- _THE TASK_:
Take the data below and copy exactly the lines starting at the one with "first.1 = Ret None /\ second.1 = Ret None" and finishing at the one with "intros e He.", both included.

Records from a data source:
(** The comparison loop answers false at the first slot whose child says the
    two controls differ, and true when it gets past the last slot. *)
Lemma equalControls_loop_true this cs1 cs2 w (n : nat) (i : N) :
  (N.to_nat i + n ≤ length (Spec.children this))%nat →
  length cs1 = length (Spec.children this) → length cs2 = length (Spec.children this) →
  (∀ i' child c1 c2, (N.to_nat i ≤ i')%nat → slot this cs1 cs2 i' child c1 c2 →
     ControlManifoldPtr.equalControls child c1 c2 w = true) →
  CompoundControlManifold.equalControls_loop this cs1 cs2 w n i = Some true.
Proof.
  revert i. induction n as [|n IH]; intros i Hle H1 H2 Heq; [done|].
  destruct (slot_exists this cs1 cs2 (N.to_nat i) H1 H2) as (child & c1 & c2 & Hslot); [lia|].
  pose proof Hslot as (Hchild%children_lookup & Hc1 & Hc2).
  cbn [CompoundControlManifold.equalControls_loop].
  rewrite (proj1 Hchild), Hc1, Hc2. cbn [mbind option_bind].
  rewrite (Heq _ _ _ _ (le_n _) Hslot). cbn [negb].
  apply IH; [lia|done..|]. intros i' ch' a b Hi'. apply Heq. lia.
Qed.

Lemma equalControls_loop_false this cs1 cs2 w (n : nat) (i : N) (i' : nat) child c1 c2 :
  (N.to_nat i + n ≤ length (Spec.children this))%nat →
  length cs1 = length (Spec.children this) → length cs2 = length (Spec.children this) →
  (N.to_nat i ≤ i' < N.to_nat i + n)%nat →
  slot this cs1 cs2 i' child c1 c2 →
  ControlManifoldPtr.equalControls child c1 c2 w = false →
  CompoundControlManifold.equalControls_loop this cs1 cs2 w n i = Some false.
Proof.
  revert i. induction n as [|n IH]; intros i Hle H1 H2 Hi' Hslot' Hfalse; [lia|].
  destruct (slot_exists this cs1 cs2 (N.to_nat i) H1 H2) as (ch & a & b & Hslot); [lia|].
  pose proof Hslot as (Hchild%children_lookup & Ha & Hb).
  cbn [CompoundControlManifold.equalControls_loop].
  rewrite (proj1 Hchild), Ha, Hb. cbn [mbind option_bind].
  destruct (ControlManifoldPtr.equalControls ch a b w) eqn:Hhere; cbn [negb]; [|done].
  apply IH; [lia|done..| |done|done].
  destruct (decide (i' = N.to_nat i)) as [->|Hne]; [|lia].
  destruct Hslot as (? & ? & ?), Hslot' as (? & ? & ?). simplify_eq. congruence.
Qed.
(* ================================================================= *)
(** ** Payloads *)

(** X19: whatever the transport answers, the payload of a request is the
    caller's own value, not a copy or a conversion of it: the first argument
    for [createLibrary], [addDocument] and [crawlSite], the second for
    [updateLibrary] and [updateDocument]; and the requests of
    [getLibraries], [getLibraryDetail], [deleteLibrary] and
    [deleteDocument] carry nothing besides the path. *)
Theorem payload_is_forwarded
  (o : Op) (args : list JsVal) (req : HttpRequest) (res : Settled JsVal)
  (w : World) (past : list Event) (this : Instance) :
  In (EvHttp req res) (events (run w past this (invoke o args))) ->
  match o with
  | op_createLibrary | op_addDocument | op_crawlSite =>
      arg req = Some (argument args 0)
  | op_updateLibrary | op_updateDocument =>
      arg req = Some (argument args 1)
  | op_getLibraries | op_getLibraryDetail | op_deleteLibrary
  | op_deleteDocument =>
      arg req = None
  | _ => True
  end.
Proof.
  all_runs o args w; intros H; decompose_or H; try discriminate H;
    try exact I; injection H as <- _; reflexivity.
Qed.

Lemma payload_is_forwarded_witness :
  arg (mkHttp PUT "/api/knowledge/documents/3"
         (Some (VObject [("title", VNum (int 1))]))) =
  Some (argument [VNum (int 3); VObject [("title", VNum (int 1))]] 1).
Proof.
  apply (payload_is_forwarded op_updateDocument
           [VNum (int 3); VObject [("title", VNum (int 1))]]
           (mkHttp PUT "/api/knowledge/documents/3"
              (Some (VObject [("title", VNum (int 1))])))
           (Rejected (Error "Conflict"))
           (never (Error "Conflict")) [] knowledgeAPI).
  left. reflexivity.
Defined.
(** C1, the claim as written fails: the folder [a] is not found at the first
    resolution and [undefined] is stored under its sub-path; the second
    resolution asks the server again and, the folder having appeared,
    returns it. *)
Lemma not_found_marker_is_not_consulted :
  let first := getMetadata 2 "a" appears_later in
  let second := getMetadata 2 "a" first.2 in
  first.1 = Ret None
  /\ pathCache first.2 !! "/a/" = Some None
  /\ second.1 = Ret (Some file_a)
  /\ files_queries (trace second.2)
     = files_queries (trace first.2) ++ [stringify (metadata_query "root" "a")].
Proof. vm_compute. repeat split. Qed.

Lemma not_found_is_stored_and_asked_again_witness :
  exists st2, getMetadata 2 "a/b" never_there = (Ret None, st2).
Proof.
  eexists.
  refine (proj1 (not_found_is_stored_and_asked_again 2 "a/b" never_there
    [] "a" ["b"] (root_object "root") "a"
    {| files := []; nextPageToken := None |}
    (request 2 (metadata_query "root" "a") never_there).2 _ _ _ _ _ _ _ _));
    vm_compute; reflexivity.
Defined.

(** C2, the claim as written fails: a path that resolved to not-found is
    asked for again at the second resolution, whether the answer is the
    same or not. *)
Lemma second_resolution_of_missing_path_calls_again :
  let first := getMetadata 2 "a/b" never_there in
  let second := getMetadata 2 "a/b" first.2 in
  let first' := getMetadata 2 "a" appears_later in
  let second' := getMetadata 2 "a" first'.2 in
  first.1 = Ret None /\ second.1 = Ret None
  /\ length (trace first.2) = 1%nat /\ length (trace second.2) = 2%nat
  /\ first'.1 = Ret None /\ second'.1 = Ret (Some file_a).
Proof. vm_compute. repeat split. Qed.

Lemma resolution_twice_witness :
  getMetadata 5 "a" (getMetadata 2 "a" listable).2
  = (Ret (Some file_a), (getMetadata 2 "a" listable).2).
Proof.
  refine (resolution_twice 2 "a" listable (Some file_a)
            (getMetadata 2 "a" listable).2 _ 5%nat).
  vm_compute; reflexivity.
Defined.

Lemma request_rate_limit_retry_witness :
  exists st2,
    request 2 (metadata_query "root" "a") throttled_once
    = (Ret {| files := [file_a]; nextPageToken := None |}, st2).
Proof.
  eexists.
  refine (proj2 (request_rate_limit_retry (metadata_query "root" "a") 1
    throttled_once (attempt (metadata_query "root" "a") throttled_once).2 _
    200 (FilesOk {| files := [file_a]; nextPageToken := None |}) 2 _ _ _)).
  - eapply throttled_S; [vm_compute; reflexivity|reflexivity|apply throttled_O].
  - vm_compute; reflexivity.
  - lia.
Defined.

Lemma authorize_token_lifecycle_witness :
  authorize (authorized []) = (Ret tt, authorized [])
  /\ token_calls (trace (authorize unauthorized).2) = 1%nat
  /\ expires_on (options (authorize unauthorized).2) = Some (Num 3300006)
  /\ token_calls (trace (authorize (set_world (at_time 10) (authorize unauthorized).2)).2) = 1%nat
  /\ token_calls (trace (authorize (set_world (at_time 4000000) (authorize unauthorized).2)).2) = 2%nat.
Proof.
  destruct (authorize_token_lifecycle (authorized [])) as [Hfresh _].
  destruct (authorize_token_lifecycle unauthorized) as [_ Hstale].
  assert (Hunset : forall e, expires_on (options unauthorized) = Some (Num e) ->
            e = 0 \/ e <= date_now (world unauthorized)).
  { intros e He. vm_compute in He. discriminate. }
  destruct (Hstale Hunset) as (Htrace & Hgranted & Hlater).
  destruct (Hgranted 200 "t1" 3600 eq_refl) as (_ & _ & Hexp).
  destruct (Hlater (authorize unauthorized).2 3300006 (at_time 10) (at_time 4000000))
    as (Hsecond & Hone & Htwo).
  { vm_compute; reflexivity. }
  { vm_compute; reflexivity. }
  { change (0 <= 10 < 3300006). lia. }
  { change (3300006 <= 4000000). lia. }
  split; [apply (Hfresh 1000000); [reflexivity|lia|reflexivity]|].
  split; [rewrite Htrace; reflexivity|].
  split; [exact Hexp|].
  split; [rewrite Hsecond; exact Hone|exact Htwo].
Defined.

(** C5, the claim as written fails: an empty folder has [N = 0] children,
    and [ceil (0 / P)] is [0], but the listing fetches one page. *)
Lemma empty_folder_is_fetched_once :
  let run := listFiles 2 "dir" empty_folder in
  run.1 = Ret []
  /\ length (files_queries (trace run.2)) = 1%nat
  /\ ceil_div (length (@nil RemoteObject)) 1000 = 0%nat.
Proof. vm_compute. repeat split. Qed.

- _ANSWER TO THE PROBLEM_:
  first.1 = Ret None /\ second.1 = Ret None
  /\ length (trace first.2) = 1%nat /\ length (trace second.2) = 2%nat
  /\ first'.1 = Ret None /\ second'.1 = Ret (Some file_a).
Proof. vm_compute. repeat split. Qed.

Lemma resolution_twice_witness :
  getMetadata 5 "a" (getMetadata 2 "a" listable).2
  = (Ret (Some file_a), (getMetadata 2 "a" listable).2).
Proof.
  refine (resolution_twice 2 "a" listable (Some file_a)
            (getMetadata 2 "a" listable).2 _ 5%nat).
  vm_compute; reflexivity.
Defined.

Lemma request_rate_limit_retry_witness :
  exists st2,
    request 2 (metadata_query "root" "a") throttled_once
    = (Ret {| files := [file_a]; nextPageToken := None |}, st2).
Proof.
  eexists.
  refine (proj2 (request_rate_limit_retry (metadata_query "root" "a") 1
    throttled_once (attempt (metadata_query "root" "a") throttled_once).2 _
    200 (FilesOk {| files := [file_a]; nextPageToken := None |}) 2 _ _ _)).
  - eapply throttled_S; [vm_compute; reflexivity|reflexivity|apply throttled_O].
  - vm_compute; reflexivity.
  - lia.
Defined.

Lemma authorize_token_lifecycle_witness :
  authorize (authorized []) = (Ret tt, authorized [])
  /\ token_calls (trace (authorize unauthorized).2) = 1%nat
  /\ expires_on (options (authorize unauthorized).2) = Some (Num 3300006)
  /\ token_calls (trace (authorize (set_world (at_time 10) (authorize unauthorized).2)).2) = 1%nat
  /\ token_calls (trace (authorize (set_world (at_time 4000000) (authorize unauthorized).2)).2) = 2%nat.
Proof.
  destruct (authorize_token_lifecycle (authorized [])) as [Hfresh _].
  destruct (authorize_token_lifecycle unauthorized) as [_ Hstale].
  assert (Hunset : forall e, expires_on (options unauthorized) = Some (Num e) ->
            e = 0 \/ e <= date_now (world unauthorized)).
  { intros e He. vm_compute in He. discriminate. }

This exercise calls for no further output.